[Available data Boundary: Start]

(* ===== verification/TaskQueue.v ===== *)
(** * The task queue of queue-core

    [src/queue-core/task-queue]: the task and retry-policy types, the input
    validation, the back-off computation and the in-memory queue adapter
    [InMemorySubscriptionTaskQueue]. The queue object is the record [queue];
    each method is an action of the state-and-error monad [M queue QueueError].
    The wall clock ([new Date()]) and [randomUUID()] are arguments of the
    methods that call them. *)

From stdpp Require Import base numbers list option sets strings.
From Stdlib Require Import QArith Qround Lqa.
From S2P Require Import Prelude.

#[local] Open Scope Z_scope.

Module Queue.

(** ** Errors *)

Inductive ErrorCode : Set :=
| Closed | Duplicate | JobNotFound | InvalidInput | InvalidRetryPolicy
| ProcessorNotStarted.

Record QueueError : Set := mkError { code : ErrorCode; message : jsstring }.

#[global] Instance ErrorCode_eq_dec : EqDecision ErrorCode.
Proof. solve_decision. Defined.

Definition invalid_input (m : string) : QueueError := mkError InvalidInput (js m).

(** ** Tasks *)

Inductive TaskStatus : Set :=
| Queued | Leased | Completed | RetryScheduled | DeadLettered.

#[global] Instance TaskStatus_eq_dec : EqDecision TaskStatus.
Proof. solve_decision. Defined.

Record Task (Job : Type) : Type := mkTask {
  taskId : jsstring;
  job : Job;
  attempt : Z;
  maxAttempts : Z;
  idempotencyKey : option jsstring;
  runAfter : date;
  createdAt : date;
  metadata : list (jsstring * jsstring);
}.
Arguments mkTask {Job}.
Arguments taskId {Job}. Arguments job {Job}. Arguments attempt {Job}.
Arguments maxAttempts {Job}. Arguments idempotencyKey {Job}.
Arguments runAfter {Job}. Arguments createdAt {Job}. Arguments metadata {Job}.

Record Claim (Job : Type) : Type := mkClaim {
  c_task : Task Job; c_leaseId : jsstring; c_leaseExpiresAt : date }.
Arguments mkClaim {Job}.
Arguments c_task {Job}. Arguments c_leaseId {Job}. Arguments c_leaseExpiresAt {Job}.

Record EnqueueInput (Job : Type) : Type := mkEnqueue {
  in_taskId : option jsstring;
  in_job : Job;
  in_idempotencyKey : option jsstring;
  in_runAfter : option date;
  in_maxAttempts : option num;
  in_metadata : option (list (jsstring * jsstring));
}.
Arguments mkEnqueue {Job}.
Arguments in_taskId {Job}. Arguments in_job {Job}. Arguments in_idempotencyKey {Job}.
Arguments in_runAfter {Job}. Arguments in_maxAttempts {Job}. Arguments in_metadata {Job}.

Inductive EnqueueResult : Set :=
| Accepted (taskId : jsstring)
| IdempotentReplay (taskId : jsstring).

Inductive FailResult : Set :=
| FailRetryScheduled (nextAttempt : Z) (runAfter : date)
| FailDeadLettered.

(** ** Validation *)

(** [assertNonBlankString]: the parameter is a string by its type. *)
Definition assertNonBlankString (v : jsstring) (m : string) : result QueueError unit :=
  guard (truthy (js_trim v)) (invalid_input m).

Definition assertValidDate (d : date) (m : string) : result QueueError unit :=
  guard (date_valid d) (invalid_input m).

(** [assertStringRecord]: the entries are strings by their type, the keys must
    not be blank. *)
Definition assertStringRecord (r : list (jsstring * jsstring)) (m : string)
    : result QueueError unit :=
  for_each (λ '(k, _), guard (truthy (js_trim k)) (invalid_input m)) r.

(** [if (v !== undefined) check(v)]. *)
Definition when_defined {A} (v : option A) (check : A → result QueueError unit)
    : result QueueError unit :=
  match v with None => Ok tt | Some x => check x end.

Definition assertSubscriptionQueueId (q : jsstring) : result QueueError unit :=
  assertNonBlankString q "Queue id is required.".

Definition assertSubscriptionQueueEnqueueInput {Job} (i : EnqueueInput Job)
    : result QueueError unit :=
  when_defined (in_taskId i)
    (λ t, assertNonBlankString t "Task id is required when provided.") ;;
  when_defined (in_idempotencyKey i)
    (λ k, assertNonBlankString k "Idempotency key is required when provided.") ;;
  when_defined (in_runAfter i)
    (λ d, assertValidDate d "Task runAfter must be a valid Date.") ;;
  when_defined (in_maxAttempts i) (λ n,
    guard (negb (negb (is_integer n) || num_ltb n (num_of_Z 1)))
      (invalid_input "Task maxAttempts must be a positive integer.")) ;;
  when_defined (in_metadata i)
    (λ r, assertStringRecord r "Task metadata must contain strings.").

Definition assertSubscriptionQueueClaimInput (leaseTtlMs : num) (now : option date)
    : result QueueError unit :=
  guard (negb (negb (is_finite leaseTtlMs) || num_leb leaseTtlMs (num_of_Z 0)))
    (invalid_input "Lease TTL must be a positive finite number.") ;;
  when_defined now (λ d, assertValidDate d "Claim time must be a valid Date.").

Definition assertSubscriptionQueueTask {Job} (t : Task Job) : result QueueError unit :=
  assertNonBlankString (taskId t) "Task id is required." ;;
  guard (negb (attempt t <? 1)) (invalid_input "Task attempt must be a positive integer.") ;;
  guard (negb (maxAttempts t <? 1))
    (invalid_input "Task maxAttempts must be a positive integer.") ;;
  guard (negb (maxAttempts t <? attempt t))
    (invalid_input "Task attempt cannot exceed maxAttempts.") ;;
  when_defined (idempotencyKey t)
    (λ k, assertNonBlankString k "Task idempotency key is required when provided.") ;;
  assertValidDate (runAfter t) "Task runAfter must be a valid Date." ;;
  assertValidDate (createdAt t) "Task createdAt must be a valid Date." ;;
  assertStringRecord (metadata t) "Task metadata must contain strings.".

(** ** Retry policy *)

Record RetryPolicy : Set := mkPolicy {
  p_maxAttempts : num; baseDelayMs : num; maxDelayMs : num; jitterRatio : option num }.

Definition defaultSubscriptionRetryPolicy : RetryPolicy :=
  mkPolicy (num_of_Z 3) (num_of_Z 1000) (num_of_Z 60000) (Some (Fin (1 # 10))).

Definition assertRetryPolicy (p : RetryPolicy) : result QueueError unit :=
  guard (negb (
    negb (is_integer (p_maxAttempts p)) ||
    num_ltb (p_maxAttempts p) (num_of_Z 1) ||
    negb (is_finite (baseDelayMs p)) ||
    num_ltb (baseDelayMs p) (num_of_Z 0) ||
    negb (is_finite (maxDelayMs p)) ||
    num_ltb (maxDelayMs p) (baseDelayMs p) ||
    match jitterRatio p with
    | None => false
    | Some j => negb (is_finite j) || num_ltb j (num_of_Z 0) || num_ltb (num_of_Z 1) j
    end))
    (mkError InvalidRetryPolicy (js "Invalid subscription queue retry policy.")).

(** [x === 0]. *)
Definition num_is_zero (x : num) : bool :=
  match x with Fin q => Qeq_bool q 0 | _ => false end.

(** [random] is the number drawn from the generator. *)
Definition computeBackoffDelayMs (attempt : Z) (policy : RetryPolicy) (random : num)
    : result QueueError num :=
  assertRetryPolicy policy ;;
  let exponent := Z.max 0 (attempt - 1) in
  let raw := num_min (maxDelayMs policy) (num_mul (baseDelayMs policy) (num_pow2 exponent)) in
  let ratio := default (num_of_Z 0) (jitterRatio policy) in
  if num_is_zero ratio then Ok raw
  else
    let jitter := num_mul (num_mul raw ratio)
      (num_add (num_mul random (num_of_Z 2)) (num_of_Z (-1))) in
    Ok (num_max (num_of_Z 0) (num_round (num_add raw jitter))).

Lemma assertRetryPolicy_Ok p u :
  assertRetryPolicy p = Ok u →
  ∃ m b x, p_maxAttempts p = Fin m ∧ (1 <= m)%Q ∧ baseDelayMs p = Fin b ∧ (0 <= b)%Q ∧
    maxDelayMs p = Fin x ∧ (b <= x)%Q ∧
    ∃ j, default (num_of_Z 0) (jitterRatio p) = Fin j ∧ (0 <= j <= 1)%Q.
Proof.
  unfold assertRetryPolicy. rewrite guard_Ok. intros H. bools.
  destruct (p_maxAttempts p) as [m| | |]; try done.
  destruct (baseDelayMs p) as [b| | |]; try done.
  destruct (maxDelayMs p) as [x| | |]; try done.
  repeat match goal with H : num_ltb (Fin _) _ = false |- _ => apply num_ltb_Fin in H end.
  exists m, b, x. do 6 (split; [done|]).
  destruct (jitterRatio p) as [j|]; simpl.
  - bools. destruct j as [j| | |]; try done. exists j.
    repeat match goal with H : num_ltb _ _ = false |- _ => apply num_ltb_Fin in H end. done.
  - exists (inject_Z 0). repeat split; done.
Qed.

(** Not yet at the smaller of the two limits: there is an attempt left. *)
Lemma below_min_attempts m p a u :
  assertRetryPolicy p = Ok u →
  num_leb (num_min (num_of_Z m) (p_maxAttempts p)) (num_of_Z a) = false → a < m.
Proof.
  intros (q & _ & _ & -> & _)%assertRetryPolicy_Ok. unfold num_min, num_of_Z.
  destruct (num_leb (Fin (inject_Z m)) (Fin q)) eqn:E; rewrite num_leb_Fin_false.
  - intros H. by rewrite <- Zlt_Qlt in H.
  - apply num_leb_Fin_false in E. intros H. rewrite Zlt_Qlt. lra.
Qed.

Lemma computeBackoffDelayMs_Ok a p rnd d :
  computeBackoffDelayMs a p rnd = Ok d → assertRetryPolicy p = Ok tt.
Proof. unfold computeBackoffDelayMs. unfold_M. destruct (assertRetryPolicy p) as [[]|]; done. Qed.

(** The capped exponential delay before jitter. *)
Lemma raw_delay_range x b e :
  (0 <= b)%Q → (b <= x)%Q → 0 ≤ e ≤ 1023 →
  ∃ raw, num_min (Fin x) (num_mul (Fin b) (num_pow2 e)) = Fin raw ∧
    (0 <= raw <= x)%Q ∧ (raw <= b * inject_Z (2 ^ e))%Q ∧
    (raw = x ∨ raw = (b * inject_Z (2 ^ e))%Q).
Proof.
  intros Hb Hx He. unfold num_pow2. rewrite (proj2 (Z.leb_le e 1023)) by lia.
  assert (Hp : (0 <= inject_Z (2 ^ e))%Q) by (rewrite <- (Zle_Qle 0); lia).
  unfold num_of_Z, num_mul, num_min.
  destruct (num_leb (Fin x) (Fin (b * inject_Z (2 ^ e)))) eqn:E;
    [apply num_leb_Fin in E|apply num_leb_Fin_false in E]; eexists; (split; [done|]).
  - repeat split; try lra. by left.
  - repeat split; try nra. by right.
Qed.

(** ** The in-memory queue *)

Record QueueRecord (Job Result : Type) : Type := mkRecord {
  task : Task Job;
  status : TaskStatus;
  leaseId : option jsstring;
  leaseExpiresAt : option date;
  res : option Result;
  error : option jsstring;
}.
Arguments mkRecord {Job Result}.
Arguments task {Job Result}. Arguments status {Job Result}.
Arguments leaseId {Job Result}. Arguments leaseExpiresAt {Job Result}.
Arguments res {Job Result}. Arguments error {Job Result}.

Record queue (Job Result : Type) : Type := mkQueue {
  records : list (jsstring * QueueRecord Job Result);
  idempotency : list (jsstring * jsstring);
  closed : bool;
}.
Arguments mkQueue {Job Result}.
Arguments records {Job Result}. Arguments idempotency {Job Result}. Arguments closed {Job Result}.

Section Methods.
Context {Job Result : Type}.
Abbreviation Rec := (QueueRecord Job Result).
Abbreviation Q := (queue Job Result).
Abbreviation Meth := (M Q QueueError).

(** The constructor: a new queue has no records; a blank id is refused. *)
Definition new_queue (queueId : jsstring) : result QueueError Q :=
  assertSubscriptionQueueId queueId ;; Ok (mkQueue [] [] false).

Definition set_record (k : jsstring) (r : Rec) (q : Q) : Q :=
  mkQueue (map_set (records q) k r) (idempotency q) (closed q).

Definition assertOpen : Meth unit :=
  q ← get;
  if closed q then throw (mkError Closed (js "Subscription task queue is closed."))
  else mret tt.

(** [requireLeased]: returns the record, which the callers then mutate. *)
Definition requireLeased (tid lid : jsstring) : Meth Rec :=
  q ← get;
  match map_get (records q) tid with
  | Some r =>
      if bool_decide (leaseId r = Some lid) then mret r
      else throw (mkError JobNotFound (js "Leased task was not found."))
  | None => throw (mkError JobNotFound (js "Leased task was not found."))
  end.

Definition isClaimable (r : Rec) (now : date) : bool :=
  match status r, leaseExpiresAt r with
  | Leased, Some e => date_leb e now
  | _, _ =>
      (bool_decide (status r = Queued) || bool_decide (status r = RetryScheduled)) &&
      date_leb (runAfter (task r)) now
  end.

(** The argument of [fail] as [safeError] distinguishes it. *)
Inductive thrown : Set := ErrorObject (message : jsstring) | StringValue (s : jsstring) | OtherValue.

Definition safeError (e : thrown) : jsstring :=
  match e with
  | ErrorObject m => js_slice0 500 m
  | StringValue s => js_slice0 500 s
  | OtherValue => js "unknown"
  end.

Definition set_idempotency (k tid : jsstring) (q : Q) : Q :=
  mkQueue (records q) (map_set (idempotency q) k tid) (closed q).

[Available data Boundary: End]

▶ _Exercise description_: Count the lines in the entries above that include the string "bools", then give only that figure.

▶ _Solution below_: 2